This chapter defines the lexical structure of Nex and the grammar of its core: the expressions and statements from which the body of every routine is built. The structure peculiar to classes and modules is deferred to Chapter 3.
The grammar is presented in a variant of Backus–Naur form. Nonterminals
are set in slanted type and terminals—reserved words and
symbols—in typewriter type. Angle brackets
\(\langle\,\cdot\,\rangle\) enclose an optional phrase; a phrase followed by a
superscript asterisk may be repeated zero or more times, and one followed by a
superscript plus, one or more times. Where a production is a derived form,
explained by translation into a simpler one, it is so marked and the
translation appears in Appendix C.
2.1Reserved Words
The following are the reserved words of Nex. They may not be used as identifiers.
and across as case
class convert create declare
deferred do else elseif
end ensure feature fn
from function if import
inherit intern invariant let
match nil not note
of old once or
private raise repeat require
rescue result retry sealed
select spawn then this
timeout to type until
variant when with
The boolean constants true and false and the
built-in type names Integer, Integer64,
Real, Decimal, Char,
Boolean, String, and Function are also
recognised by the lexer. They are not, strictly, keywords usable in arbitrary
positions; they denote particular constants and classes of the standard environment
(Appendix B), and a program may not redefine them.
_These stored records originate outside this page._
Lemma speedup_lines_mean_labels `{Pandas} df (l : list (nat * string)) :
  (l ≫= mean_label_events df)
    ≫= (fun e => match e with
                 | Print [Nl; Txt "Parallel speedup: "; Fix 2 x; Txt "x faster"] => [x]
                 | _ => []
                 end) = [].
Proof.
  induction l as [|im l IH]; [done|]. rewrite bind_cons, bind_app, IH.
  unfold mean_label_events. by destruct (bool_decide _).
Qed.

Lemma speedup_lines_value_labels (l : list (nat * float)) :
  (value_label_event <$> l)
    ≫= (fun e => match e with
                 | Print [Nl; Txt "Parallel speedup: "; Fix 2 x; Txt "x faster"] => [x]
                 | _ => []
                 end) = [].
Proof. induction l as [|ih l IH]; [done|]. by rewrite fmap_cons, bind_cons, IH. Qed.

(** C4 (as amended): once at least five qualifying rows remain and both
    modes are present among them, the analyzer prints the speedup, the
    mean of the sequential times divided by the mean of the parallel
    times, and prints no other speedup; for a parallel mean of 100 s and a
    sequential mean of 250 s it is exactly 2.5. *)
Theorem analyze_execution_times_speedup `{Pandas} (d : directory) rows :
  benchmark_log d = Some (Csv rows) ->
  (5 <= length (qualifying rows))%nat ->
  "parallel" ∈ (qualifying rows).*1 ->
  "sequential" ∈ (qualifying rows).*1 ->
  speedup_lines (trace (analyze_execution_times d))
  = [F64.div (agg_mean (group "sequential" (qualifying rows)))
             (agg_mean (group "parallel" (qualifying rows)))]
  /\ (agg_mean (group "parallel" (qualifying rows)) = F64.of_Z 100 ->
      agg_mean (group "sequential" (qualifying rows)) = F64.of_Z 250 ->
      speedup_of (qualifying rows) = F64.dec 25 1).
Proof.
  intros Hlog Hlen Hpar Hseq.
  rewrite (analyze_execution_times_after_guard d rows Hlog). cbv zeta.
  rewrite bool_decide_eq_false_2 by lia.
  rewrite !bool_decide_eq_true_2 by done. cbn [trace].
  split.
  - unfold summary_events, comparison_events, speedup_lines.
    rewrite !bind_app, speedup_lines_mean_labels, speedup_lines_value_labels.
    reflexivity.
  - intros Hp Hs. unfold speedup_of. rewrite Hp, Hs. vm_compute. reflexivity.
Qed.

Lemma analyze_execution_times_speedup_witness :
  speedup_lines (trace (analyze_execution_times (H := Textbook.pandas) Sample.full))
  = [F64.dec 25 1]
  /\ speedup_of (H := Textbook.pandas) (qualifying Sample.five_runs) = F64.dec 25 1.
Proof.
  assert (Hpar : "parallel" ∈ (qualifying Sample.five_runs).*1)
    by (apply (bool_decide_unpack _); reflexivity).
  assert (Hseq : "sequential" ∈ (qualifying Sample.five_runs).*1)
    by (apply (bool_decide_unpack _); reflexivity).
  assert (Hlen : (5 <= length (qualifying Sample.five_runs))%nat)
    by (apply (bool_decide_unpack _); reflexivity).
  destruct (analyze_execution_times_speedup (H := Textbook.pandas)
              Sample.full Sample.five_runs eq_refl Hlen Hpar Hseq)
    as (Hline & Hvalue).
  assert (Hspeedup : speedup_of (H := Textbook.pandas) (qualifying Sample.five_runs)
                     = F64.dec 25 1)
    by (apply Hvalue; vm_compute; reflexivity).
  split; [|exact Hspeedup]. rewrite Hline. exact (f_equal (fun x => [x]) Hspeedup).
Defined.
The identifier result is reserved within the body of a routine
that declares a return type: it names the cell whose final contents become the
routine’s result (Section 3.4). The identifier exception
is bound, within a rescue block, to the value being handled
(Section 5.7).
2.2Special Constants
A special constant is an integer, real, character, string, or
boolean literal, or the constant nil.
| scon | ::= | int | — integer constant |
| | | real | — real constant | |
| | | char | — character constant | |
| | | string | — string constant | |
| | | true | false | — boolean constant | |
| | | nil | — the null reference |
Integer constants
An integer constant is a non-empty sequence of decimal digits, or a based
literal introduced by 0b (binary), 0o (octal), or
0x (hexadecimal). An underscore may appear between two digits as a
visual separator and has no other significance. There is no sign: a leading
minus is the unary operator of Section 2.6, not part of the constant.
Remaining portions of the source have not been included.